Print, digital, and the case for long-form storytelling

To close the episode, I asked Julia about the print-versus-digital debate. She argued that print offers a respite from noise, a lean-back experience that suits travel storytelling, whether you are on a couch or on an airplane. Digital provides immediacy and utility, giving people information and answers when they need them.

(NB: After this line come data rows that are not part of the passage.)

(** A string or an object path that the helper accepts, at addresses that
    do not wrap: the bytes skipped up to the 4-byte boundary [a] are nul;
    the length [cl] read at [a] leaves room before [end] for the content
    and one more byte; that byte is nul and the cursor moves right after
    it; an object path is one that [_dbus_validate_path] finds valid, and
    a string is one that the UTF-8 collaborator accepts. *)
Theorem accepted_string_or_object_path :
  forall (mem : memory) (utf8 : memory -> DBusString -> Z -> Z -> bool)
         (rec : DBusTypeReader -> bool -> Z -> M DBusValidity (DBusTypeReader * Z))
         (fuel : nat) (reader : DBusTypeReader) (t byte_order p end_ p' : Z),
    t = DBUS_TYPE_STRING \/ t = DBUS_TYPE_OBJECT_PATH ->
    0 <= p <= end_ -> end_ + 16 <= 2 ^ ULONG_BITS ->
    result (body_string_like mem utf8 rec fuel reader t byte_order p end_)
    = Val p' ->
    let a := _DBUS_ALIGN_ADDRESS p 4 in
    let cl := word_at mem byte_order a in
    (forall q, p <= q < a -> byte_val (mem q) = 0)
    /\ a + 4 + cl < end_
    /\ byte_val (mem (a + 4 + cl)) = 0
    /\ p' = a + 4 + cl + 1
    /\ (t = DBUS_TYPE_OBJECT_PATH ->
        result (_dbus_validate_path mem fuel (mkString (a + 4) cl) 0 cl)
        = Ret true)
    /\ (t = DBUS_TYPE_STRING -> utf8 mem (mkString (a + 4) cl) 0 cl = true).
Proof.
  intros mem utf8 rec fuel reader t byte_order p end_ p' Ht Hp Hend Hres a cl.
  assert (Hna : (t =? DBUS_TYPE_ARRAY) = false).
  { destruct Ht as [-> | ->]; reflexivity. }
  destruct (align_bounds p 4 ltac:(tauto) ltac:(lia) ltac:(lia)) as [Ha _].
  fold a in Ha. unfold body_string_like in Hres. fold a in Hres.
  destruct (Z.gtb_spec (a + 4) end_) as [ | Hroom]; [ discriminate Hres | ].
  apply bind_val_inv in Hres. destruct Hres as (p1 & Hpad & Hres).
  destruct (check_padding_val mem fuel p a p1 ltac:(lia) Hpad) as [-> Hzero].
  apply bind_val_inv in Hres. destruct Hres as (v & Hv & Hres).
  rewrite unpack_uint32_result in Hv. injection Hv as <-. fold cl in Hres.
  apply bind_val_inv in Hres. destruct Hres as (u & _ & Hres).
  rewrite Hna in Hres.
  apply bind_val_inv in Hres. destruct Hres as (p2 & Hp2 & Hres).
  injection Hp2 as <-.
  destruct (Z.gtb_spec cl (to_ulong (end_ - (a + 4)))) as [ | Hfit];
    [ discriminate Hres | ].
  rewrite to_ulong_small in Hfit by lia.
  apply bind_val_inv in Hres. destruct Hres as (p3 & Hp3 & Hres).
  cbn [negb] in Hres.
  assert (Hcontent :
    p3 = a + 4 + cl
    /\ (t = DBUS_TYPE_OBJECT_PATH ->
        result (_dbus_validate_path mem fuel (mkString (a + 4) cl) 0 cl)
        = Ret true)
    /\ (t = DBUS_TYPE_STRING -> utf8 mem (mkString (a + 4) cl) 0 cl = true)).
  { destruct (Z.eqb_spec t DBUS_TYPE_OBJECT_PATH) as [Hto | Hto].
    - apply bind_val_inv in Hp3. destruct Hp3 as (ok & Hok & Hp3).
      destruct ok; cbn [negb] in Hp3; [ | discriminate Hp3 ].
      injection Hp3 as <-. split; [ reflexivity | ].
      split; [ intros _ | intros Hs; rewrite Hs in Hto; discriminate Hto ].
      apply call_val_inv in Hok. destruct Hok as [Hok | Hok]; [ | exact Hok ].
      destruct (validate_path_never_falls_through _ _ _ _ _ _ Hok).
    - destruct (Z.eqb_spec t DBUS_TYPE_STRING) as [Hts | Hts];
        [ | destruct Ht; contradiction ].
      unfold _dbus_string_init_const_len, _dbus_string_get_length in Hp3.
      cbn [string_len] in Hp3.
      destruct (utf8 mem (mkString (a + 4) cl) 0 cl) eqn:Hu; cbn [negb] in Hp3;
        [ | discriminate Hp3 ].
      injection Hp3 as <-. split; [ reflexivity | ].
      split; [ intros Ho; contradiction | intros _; reflexivity ]. }
  destruct Hcontent as (-> & Hpath & Hutf).
  destruct (Z.eqb_spec (a + 4 + cl) end_) as [ | Hne]; [ discriminate Hres | ].
  apply bind_val_inv in Hres. destruct Hres as (c & Hc & Hres).
  cbn [result load fst] in Hc. injection Hc as <-.
  destruct (Z.eqb_spec (byte_val (mem (a + 4 + cl))) 0) as [Hnul | ];
    cbn [negb] in Hres; [ | discriminate Hres ].
  injection Hres as <-.
  refine (conj Hzero (conj _ (conj Hnul (conj eq_refl (conj Hpath Hutf))))).
  lia.
Qed.

Lemma accepted_string_or_object_path_witness :
  let mem := message_memory "o" [x02; x00; x00; x00; "/"%byte; "a"%byte; x00] in
  result (_dbus_validate_path mem 8
            (mkString (_DBUS_ALIGN_ADDRESS 2000 4 + 4)
               (word_at mem DBUS_LITTLE_ENDIAN (_DBUS_ALIGN_ADDRESS 2000 4)))
            0 (word_at mem DBUS_LITTLE_ENDIAN (_DBUS_ALIGN_ADDRESS 2000 4)))
  = Ret true.
Proof.
  cbv zeta.
  refine (proj1 (proj2 (proj2 (proj2 (proj2
    (accepted_string_or_object_path
       (message_memory "o" [x02; x00; x00; x00; "/"%byte; "a"%byte; x00])
       any_utf8
       (fun r w q =>
          validate_body_helper
            (message_memory "o" [x02; x00; x00; x00; "/"%byte; "a"%byte; x00])
            any_utf8 2 r DBUS_LITTLE_ENDIAN w q 2007)
       8%nat (_dbus_type_reader_init_types_only (string_at 1000 "o") 0)
       DBUS_TYPE_OBJECT_PATH DBUS_LITTLE_ENDIAN 2000 2007 2007 _ _ _ _))))) _).
  - right. reflexivity.
  - lia.
  - vm_compute. discriminate.
  - reflexivity.
  - reflexivity.
Defined.

(** An array that the helper accepts, at addresses that do not wrap: the
    bytes skipped up to the 4-byte boundary [a] are nul, the element type
    has an alignment [b], and the cursor ends exactly the claimed number of
    bytes after the first address at or after the length word that is a
    multiple of [b]. *)
Theorem accepted_array_ends_at_its_claimed_length :
  forall (mem : memory) (utf8 : memory -> DBusString -> Z -> Z -> bool)
         (rec : DBusTypeReader -> bool -> Z -> M DBusValidity (DBusTypeReader * Z))
         (fuel : nat) (reader : DBusTypeReader) (byte_order p end_ p' : Z),
    0 <= p <= end_ -> end_ + 16 <= 2 ^ ULONG_BITS ->
    result (body_string_like mem utf8 rec fuel reader DBUS_TYPE_ARRAY
              byte_order p end_) = Val p' ->
    let a := _DBUS_ALIGN_ADDRESS p 4 in
    let cl := word_at mem byte_order a in
    (forall q, p <= q < a -> byte_val (mem q) = 0)
    /\ a + 4 <= end_
    /\ exists b,
         result (@_dbus_type_get_alignment DBusValidity
                   (_dbus_type_reader_get_element_type mem reader)) = Val b
         /\ p' = _DBUS_ALIGN_ADDRESS (a + 4) b + cl.
Proof.
  intros mem utf8 rec fuel reader byte_order p end_ p' Hp Hend Hres a cl.
  destruct (align_bounds p 4 ltac:(tauto) ltac:(lia) ltac:(lia)) as [Ha _].
  fold a in Ha. unfold body_string_like in Hres. fold a in Hres.
  destruct (Z.gtb_spec (a + 4) end_) as [ | Hroom]; [ discriminate Hres | ].
  apply bind_val_inv in Hres. destruct Hres as (p1 & Hpad & Hres).
  destruct (check_padding_val mem fuel p a p1 ltac:(lia) Hpad) as [-> Hzero].
  apply bind_val_inv in Hres. destruct Hres as (v & Hv & Hres).
  rewrite unpack_uint32_result in Hv. injection Hv as <-. fold cl in Hres.
  apply bind_val_inv in Hres. destruct Hres as (u & _ & Hres).
  change (DBUS_TYPE_ARRAY =? DBUS_TYPE_ARRAY) with true in Hres.
  change (DBUS_TYPE_ARRAY =? DBUS_TYPE_OBJECT_PATH) with false in Hres.
  change (DBUS_TYPE_ARRAY =? DBUS_TYPE_STRING) with false in Hres.
  cbv iota in Hres.
  apply bind_val_inv in Hres. destruct Hres as (p2 & Hp2 & Hres).
  apply bind_val_inv in Hp2. destruct Hp2 as (b & Hb & Hp2).
  injection Hp2 as <-.
  refine (conj Hzero (conj Hroom (ex_intro _ b (conj Hb _)))).
  match type of Hres with
  | context [if ?c then return_ DBUS_INVALID_STRING_LENGTH_OUT_OF_BOUNDS else _] =>
      destruct c; [ discriminate Hres | ]
  end.
  apply bind_val_inv in Hres. destruct Hres as (p3 & Hp3 & Hres).
  cbn [negb] in Hres. injection Hres as <-.
  cbn [andb] in Hp3.
  destruct (Z.gtb_spec cl 0) as [Hpos | Hzerolen].
  - apply bind_val_inv in Hp3. destruct Hp3 as (sub & _ & Hp3).
    apply bind_val_inv in Hp3. destruct Hp3 as ([sub' p4] & _ & Hp3).
    destruct (Z.eqb_spec p4 (_DBUS_ALIGN_ADDRESS (a + 4) b + cl)) as [Heq | ];
      cbn [negb] in Hp3; [ | discriminate Hp3 ].
    injection Hp3 as <-. exact Heq.
  - injection Hp3 as <-.
    assert (0 <= cl).
    { apply (proj2 (@unpack_uint32_within mem DBusValidity byte_order a)).
      apply unpack_uint32_result. }
    lia.
Qed.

But Julia also pushed back against the idea that digital must be short, shallow, or disposable. She believes long-form, well-reported stories still matter, whether they are ink on paper or pixels on a phone late at night.

I agreed. As publishers and storytellers, we can serve search-driven needs without letting analytics become the only compass. Julia’s point was sharper: the best media companies anticipate what readers need before readers can articulate it. That is where the unexpected story lives, the piece that draws you in because it opens a window you did not know you were missing.

What I took from this conversation

This interview with Julia Cosgrove reinforced something I have long believed. Travel media shapes more than itineraries. It shapes who gets seen, which places feel accessible, what “good travel” looks like, and how curiosity becomes empathy.

Julia’s message, threaded through every part of our discussion, was that the post-pandemic travel landscape needs intention. Better representation in storytelling. More accountability from brands. More responsibility from travellers. And a continued commitment to depth, because long-form reporting and thoughtful narrative remain among the strongest tools we have for expanding how people understand the world.